On the long road to retirement, one basic question repeats itself: What should I be doing now?
Of course, there are dozens of more specific questions that flow from retirement planning. And at any point in time, there are the ups and downs of the financial markets to navigate.
But the major themes are, for the most part, variations of that single underlying question.
At an early age, it’s about how to get started and build good saving habits. During peak earnings years, it’s about maximizing your potential, such as paying down debt and working toward big goals, such as covering future health-care costs. And on the verge of retirement, the questions revolve around your post-retirement income strategy–especially the important decision of when to take Social Security.
Here are some of the big retirement questions, if you’re…
…In Your 20s
In the early years of working, retirement seems an eternity away. And for most people, starting salaries don’t allow much room for savings. But at this age, now is the time to start building good saving habits and a base from which a nest egg can grow for decades to come.
“It’s the power of compounding,” says Allan Roth, a Colorado Springs, Colo., financial adviser.
Young savers shouldn’t be discouraged by experts saying they need to put upward of 12% of their income away.
“The main thing is getting used to the idea of saving,” says Christopher Jones, chief investment officer at Financial Engines, which provides investment advice on retirement accounts.
For those working at companies that match employee contributions to a 401(k) plan, “make sure you’re at least getting the company match,” says Mr. Jones. “Otherwise, you’re leaving money on the table and that’s just foolish.”
And it doesn’t take having a company plan or a big pile of money to start saving in a retirement account. T. Rowe Price Group and Vanguard Group both offer target-date mutual funds, which invest in a blend of stock and bonds that are tied to a future retirement date, with minimum investments of $1,000.
…In Your 30s and 40s
Let’s face it, raising kids, buying and maintaining a home, paying for college–for most folks it’s all they can do to keep their heads above water.
But stay disciplined and keep taking advantage of the company match. Mr. Roth recommends taking a portion of any raises and putting that money away for retirement.
…In Your 50s and Early 60s
For many people, these are peak earning years and potentially a time when the kids are off the household payroll. It’s time to make some serious headway on retirement savings and to look at where you stand compared with your objectives.

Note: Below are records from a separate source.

(* ===== verification/SessionQueries.v ===== *)
(** * Reading a session: the queries, specified

    Over a state that satisfies the invariant every query is the filter of a
    list the specification names (the log, the entries, the path to the root),
    cut at the limit. *)

From S2P Require Import Prelude JsNumber JsString JsMap SessionTypes SessionState SessionInvariant.

(** ** Limits and the collecting loops *)

Definition limit_take {A} (limit : option jsnum) (items : list A) : list A :=
  match limit with Some l => slice_to items l | None => items end.

Lemma assertValidLimit_Ok limit :
  assertValidLimit limit = Ok () ↔ ∀ l, limit = Some l → ∃ n, int_value l = Some n ∧ 0 < n.
Proof.
  destruct limit as [l|]; cbn; [|naive_solver]. destruct (int_value l) as [n|] eqn:E.
  - destruct (Z.leb_spec n 0); split; [done| | |done].
    + intros H1. destruct (H1 l eq_refl) as (m & ? & ?). assert (m = n) by congruence. lia.
    + intros _ l' [= <-]. by exists n.
  - split; [done|]. intros H1. destruct (H1 l eq_refl) as (m & ? & ?). congruence.
Qed.

Lemma assertValidCursor_Ok cursor :
  assertValidCursor cursor = Ok () ↔ ∀ a, cursor = Some a → ∃ n, int_value a = Some n ∧ 0 ≤ n.
Proof.
  destruct cursor as [l|]; cbn; [|naive_solver]. destruct (int_value l) as [n|] eqn:E.
  - destruct (Z.ltb_spec n 0); split; [done| | |done].
    + intros H1. destruct (H1 l eq_refl) as (m & ? & ?). assert (m = n) by congruence. lia.
    + intros _ l' [= <-]. by exists n.
  - split; [done|]. intros H1. destruct (H1 l eq_refl) as (m & ? & ?). congruence.
Qed.

Lemma slice_to_app {A} (xs ys : list A) l n :
  int_value l = Some n → n = zlen xs → slice_to (xs ++ ys) l = xs.
Proof.
  intros Hl Hn. unfold slice_to. rewrite Hl. apply take_app_length'.
  rewrite zlen_app. pose proof (zlen_nonneg ys). unfold zlen in *. lia.
Qed.

Lemma slice_to_short {A} (xs : list A) l n : int_value l = Some n → zlen xs ≤ n → slice_to xs l = xs.
Proof. intros Hl Hn. unfold slice_to. rewrite Hl. apply take_ge. unfold zlen in *. lia. Qed.

(** More results fit. *)
Definition room {A} (limit : option jsnum) (results : list A) : Prop :=
  ∀ l, limit = Some l → ∃ n, int_value l = Some n ∧ zlen results < n.

Lemma limit_take_room {A} limit (results : list A) : room limit results → limit_take limit results = results.
Proof.
  intros H1. destruct limit as [l|]; [|done]. destruct (H1 l eq_refl) as (n & Hl & Hn).
  apply (slice_to_short _ _ n); [done|lia].
Qed.

Lemma reached_spec {A} limit (results : list A) x :
  room limit results →
  (reached (results ++ [x]) limit = true ∧ ∀ ys, limit_take limit (results ++ x :: ys) = results ++ [x])
  ∨ (reached (results ++ [x]) limit = false ∧ room limit (results ++ [x])).
Proof.
  intros Hroom. destruct limit as [l|]; cbn; [|by right].
  destruct (Hroom l eq_refl) as (n & Hl & Hn). rewrite Hl. pose proof (zlen_app results [x]) as Hlen.
  rewrite zlen_cons, zlen_nil in Hlen. case_bool_decide as Hr.
  - left. split; [done|]. intros ys. rewrite cons_middle, app_assoc. apply (slice_to_app _ _ _ n); [done|]. congruence.
  - right. split; [done|]. intros l' [= <-]. exists n. split; [done|]. assert (n ≠ zlen (results ++ [x])) by congruence. lia.
Qed.

Lemma room_not_reached {A} limit (results : list A) : room limit results → reached results limit = false.
Proof.
  intros H1. destruct limit as [l|]; [|done]. destruct (H1 l eq_refl) as (n & Hl & Hn). cbn.
  apply bool_decide_eq_false. rewrite Hl. intros [= ->]. lia.
Qed.

Lemma room_nil {A} limit : assertValidLimit limit = Ok () → room limit (@nil A).
Proof. intros H1 l Hl. rewrite zlen_nil. by apply (proj1 (assertValidLimit_Ok limit) H1). Qed.

Lemma filter_cons_bool {A} (f : A → bool) x l :
  filter (λ x, f x = true) (x :: l) = if f x then x :: filter (λ x, f x = true) l else filter (λ x, f x = true) l.
Proof. rewrite filter_cons. destruct (f x) eqn:E; case_decide; congruence. Qed.

Lemma collect_spec {A} (matches : A → bool) limit items results :
  room limit results →
  collect matches limit items results = limit_take limit (results ++ filter (λ x, matches x = true) items).
Proof.
  revert results. induction items as [|x items IH]; intros results Hroom.
  - cbn. by rewrite app_nil_r, limit_take_room.
  - cbn [collect]. rewrite filter_cons_bool. destruct (matches x); cbn [negb]; [|by apply IH].
    destruct (reached_spec limit results x Hroom) as [[-> Ht]|[-> Hroom']]; [by rewrite Ht|].
    rewrite IH by done. by rewrite <- app_assoc.
Qed.

(** ** Paths *)

(** [branch byId e path]: [path] leads from [e] to a root, parent by parent. *)
Inductive branch (byId : gmap jsstring Entry) : Entry → list Entry → Prop :=
| branch_root e : entry_parentId e = None → branch byId e [e]
| branch_parent e p path :
    entry_parentId e = Some (entry_id p) → byId !! entry_id p = Some p → branch byId p path →
    branch byId e (e :: path).

Fixpoint until_bound (bounds : BranchBounds) (path : list Entry) : list Entry :=
  match path with
  | [] => []
  | e :: path => if at_bound e bounds then [e] else e :: until_bound bounds path
  end.

Lemma until_no_bounds path : until_bound no_bounds path = path.
Proof. induction path as [|e path IH]; cbn; [done|]. by rewrite IH. Qed.

Lemma branch_det byId e p1 p2 : branch byId e p1 → branch byId e p2 → p1 = p2.
Proof.
  intros H1. revert p2. induction H1 as [e He|e p path He Hp H1 IH]; intros p2 H2; inversion H2; subst; try congruence.
  f_equal. apply IH. assert (p0 = p) as -> by congruence. done.
Qed.

Section Invariant.
Context (s : SessionState) (Hs : state_inv s).

Lemma byId_self i e : entriesById s !! i = Some e → entry_id e = i ∧ e ∈ entries s.
Proof. intros [? ?]%(inv_byId s Hs). done. Qed.

Lemma entry_byId e : e ∈ entries s → entriesById s !! entry_id e = Some e.
Proof. intros He. by apply (inv_byId s Hs). Qed.

(** Every entry has a path to a root. *)
Lemma branch_exists e : e ∈ entries s → ∃ path, branch (entriesById s) e path.
Proof.
  remember (Z.to_nat (entry_seq e)) as n eqn:Hn. revert e Hn.
  induction n as [n IH] using lt_wf_ind; intros e -> He.
  destruct (entry_parentId e) as [p|] eqn:Hp; [|exists [e]; by constructor].
  destruct (inv_parent s Hs e p He Hp) as (pe & Hpe & Hlt).
  destruct (byId_self p pe Hpe) as [<- Hin].
  destruct (inv_entry_seq s pe Hs Hin) as [_ ?].
  destruct (IH (Z.to_nat (entry_seq pe)) ltac:(lia) pe eq_refl Hin) as [path Hpath].
  exists (e :: path). by econstructor.
Qed.

Lemma branch_props e path :
  e ∈ entries s → branch (entriesById s) e path →
  head path = Some e ∧ Forall (λ x, x ∈ entries s ∧ entry_seq x ≤ entry_seq e) path ∧ NoDup (entry_id <$> path).
Proof.
  intros He H1. induction H1 as [e Hr|e p path Hpar Hp H1 IH].
  - split_and!; [done| |apply NoDup_singleton]. apply Forall_singleton. split; [done|lia].
  - destruct (byId_self _ _ Hp) as [_ Hin]. destruct (IH Hin) as (Hhd & Hall & Hnd).
    destruct (inv_parent s Hs e _ He Hpar) as (pe & Hpe & Hlt). assert (pe = p) as -> by congruence.
    split_and!; [done| |].
    + apply Forall_cons. split; [split; [done|lia]|]. eapply Forall_impl; [exact Hall|].
      cbn. intros x [? ?]. split; [done|lia].
    + rewrite fmap_cons. apply NoDup_cons. split; [|done].
      intros (x & Hx & Hxin)%list_elem_of_fmap. rewrite Forall_forall in Hall. destruct (Hall x Hxin) as [Hxe Hxs].
      pose proof (entry_byId x Hxe) as G1. pose proof (entry_byId e He) as G2. rewrite <- Hx in G1.
      assert (x = e) as -> by congruence. lia.
Qed.

Lemma walk_branch fuel e path bounds visited :
  branch (entriesById s) e path → (length path ≤ fuel)%nat → NoDup (entry_id <$> path) →
  Forall (λ x, entry_id x ∉ visited) path →
  walk fuel (entriesById s) bounds visited e = (until_bound bounds path, None).
Proof.
  intros H1. revert fuel visited. induction H1 as [e Hr|e p path Hpar Hp H1 IH]; intros fuel visited Hf Hnd Hv.
  - destruct fuel as [|fuel]; [cbn in Hf; lia|]. apply Forall_inv in Hv. cbn.
    rewrite decide_False by done. by destruct (at_bound e bounds); rewrite ?Hr.
  - destruct fuel as [|fuel]; [cbn in Hf; lia|]. apply Forall_cons in Hv as [Hv Hvs].
    rewrite fmap_cons in Hnd. apply NoDup_cons in Hnd as [Hn Hnd]. cbn in Hf. cbn [walk until_bound].
    rewrite decide_False by done. destruct (at_bound e bounds); [done|]. rewrite Hpar, Hp.
    rewrite IH; [done|lia|done|]. rewrite Forall_forall in Hvs |- *. intros x Hx.
    rewrite not_elem_of_union, not_elem_of_singleton. split; [|by apply Hvs].
    intros Heq. apply Hn. apply list_elem_of_fmap. by exists x.
Qed.

(** A path is no longer than the map of entries is large. *)
Lemma branch_length e path :
  e ∈ entries s → branch (entriesById s) e path → (length path ≤ size (entriesById s))%nat.
Proof.
  intros He H1. destruct (branch_props e path He H1) as (_ & Hall & Hnd).
  rewrite <- (length_fmap entry_id path).
  rewrite <- (size_dom (D:=gset jsstring)).
  rewrite <- (size_list_to_set (C:=gset jsstring) (entry_id <$> path)) by done.
  apply subseteq_size. intros i. rewrite elem_of_list_to_set. intros (x & -> & Hx)%list_elem_of_fmap.
  rewrite Forall_forall in Hall. destruct (Hall x Hx) as [Hxe _]. apply elem_of_dom. by rewrite entry_byId.
Qed.

Lemma walkToRoot_spec start e path bounds :
  entriesById s !! start = Some e → branch (entriesById s) e path →
  walkToRoot s start bounds = (until_bound bounds path, None).
Proof.
  intros Hstart Hpath. destruct (byId_self _ _ Hstart) as [_ He]. unfold walkToRoot. rewrite Hstart.
  destruct (branch_props e path He Hpath) as (_ & Hall & Hnd). apply walk_branch; [done| |done|].
  - pose proof (branch_length e path He Hpath). lia.
  - apply Forall_forall. intros. apply not_elem_of_empty.
Qed.

End Invariant.

Lemma collect_oldest_spec query bounds items results :
  room (q_limit query) results →
  collect_oldest query bounds items results
  = limit_take (q_limit query) (results ++ filter (λ x, matchesEntryQuery x query = true) (until_bound bounds items)).
Proof.
  revert results. induction items as [|x items IH]; intros results Hroom.
  - cbn. by rewrite app_nil_r, limit_take_room.
  - cbn [collect_oldest until_bound].
    assert ((if at_bound x bounds then [x] else x :: until_bound bounds items)
            = x :: if at_bound x bounds then [] else until_bound bounds items) as -> by by destruct (at_bound x bounds).
    rewrite filter_cons_bool. destruct (matchesEntryQuery x query).
    + destruct (reached_spec (q_limit query) results x Hroom) as [[-> Ht]|[-> Hroom']].
      * rewrite orb_true_r. by rewrite Ht.
      * rewrite orb_false_r. destruct (at_bound x bounds); [by rewrite limit_take_room|].
        rewrite IH by done. by rewrite <- app_assoc.
    + rewrite room_not_reached by done. rewrite orb_false_r.
      destruct (at_bound x bounds); [|by apply IH]. cbn. by rewrite app_nil_r, limit_take_room.
Qed.

Lemma collect_newest_spec query items results :
  room (q_limit query) results →
  (collect_newest query items results).1
  = limit_take (q_limit query) (results ++ filter (λ x, matchesEntryQuery x query = true) items).
Proof.
  revert results. induction items as [|x items IH]; intros results Hroom.
  - cbn. by rewrite app_nil_r, limit_take_room.
  - cbn [collect_newest]. rewrite filter_cons_bool. destruct (matchesEntryQuery x query).
    + destruct (reached_spec (q_limit query) results x Hroom) as [[-> Ht]|[-> Hroom']]; [by rewrite Ht|].
      rewrite IH by done. by rewrite <- app_assoc.
    + rewrite room_not_reached by done. by apply IH.
Qed.

(** The branch query, in either order. *)
Lemma findEntriesOnBranch_spec s query bounds start e path :
  state_inv s → entriesById s !! start = Some e → branch (entriesById s) e path →
  assertValidLimit (q_limit query) = Ok () → assertValidCursor (q_cursor query) = Ok () →
  findEntriesOnBranch s query bounds start
  = Ok (limit_take (q_limit query)
          (filter (λ x, matchesEntryQuery x query = true)
             (until_bound bounds match q_order query with Some oldestFirst => reverse path | _ => path end))).
Proof.
  intros Hs Hstart Hpath Hl Hc. unfold findEntriesOnBranch. rewrite Hl, Hc. cbn [mbind result_bind].
  pose proof (room_nil (A:=Entry) _ Hl) as Hroom.
  destruct (q_order query) as [[]|].
  2: { rewrite (walkToRoot_spec s Hs start e path) by done. rewrite until_no_bounds. by rewrite collect_oldest_spec. }
  all: rewrite (walkToRoot_spec s Hs start e path) by done;
    destruct (collect_newest query (until_bound bounds path) []) as [r b] eqn:E;
    pose proof (collect_newest_spec query (until_bound bounds path) [] Hroom) as Hr; rewrite E in Hr; cbn in Hr;
    by subst r.
Qed.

A big question to tackle–have you accounted for healthcare costs in your savings goals? Whether it’s through long-term-care insurance or through simply putting more money away–also known as self- insuring–it’s a question that shouldn’t be ignored.
The reality is that unless something significantly changes in the way health-care costs for seniors are managed in the U.S., this can be a big number.
Take a married couple age 65. Last year, the Employee Benefit Research Institute calculated
that the couple would need at least $163,000 to stand a 50% chance of covering lifetime outof-pocket health-care expenses, including Medicare and Medigap premiums, and drug expenses. It would take at least $283,000 to up the odds of covering lifetime expenses to 90%.
For some, a bigger salary may lead to greater comfort with borrowing more money. Ignore that temptation and instead seize the opportunity to reduce big debts, such as mortgages and credit cards, so you’ll have more flexibility during retirement.
And for anyone over age 50, tax rules allow for increased contributions to 401(k)s and individual retirement accounts.
For 2013, so-called catch-up contributions are allowed to total $5,500 for a traditional IRA. “You can go into powersavings mode,” says Maria Bruno, a senior investment analyst at Vanguard’s investment strategy department.
…62 or Over
It’s time to make some serious decisions and assess what your income streams are going to look like after collecting that final paycheck.
It’s more than just figuring out how to make your savings last.
Among the biggest decisions is when to take Social Security benefits. The underlying question, says Ms. Bruno, “is how can I maximize my payout?”
That includes weighing both the levels of retirement benefits when alive and any survivor benefits after the death of a spouse.
It’s a complex calculation, says Financial Engines’ Mr. Jones. For a couple, when different ages and benefits are considered, there are some 8,000 different choices, Financial Engines figures.
But there are some rules of thumb. Assuming there is a comfortable nest egg, for a single person in good health, it makes sense these days to defer taking Social Security until age 70, says Mr. Jones.
Here’s why: For every year you delay taking full benefits, your eventual Social Security payout will go up by as much as 8%.
While there’s always the temptation to collect Social Security simply because it’s there now, compare that guaranteed increased benefit to any investment available in the markets today.
“It’s a screamingly good deal,” says Mr. Jones.
For couples, it’s preferable that the higher earner delay taking Social Security as long as possible.
Not only will that boost their payouts while alive, but under Social Security’s rules, after the death of one spouse, the survivor gets the higher of the two benefits.
And, of course, there’s the question of when to retire. These days, it’s increasingly common to phase into retirement slowly, by working part time in some fashion rather than going straight to the golf course full time.
There’s the benefit of staying engaged and active. And financially, working makes big sense when it comes to making sure your nest egg lasts.
You “earn a little extra and have less time to spend,” says Mr. Roth.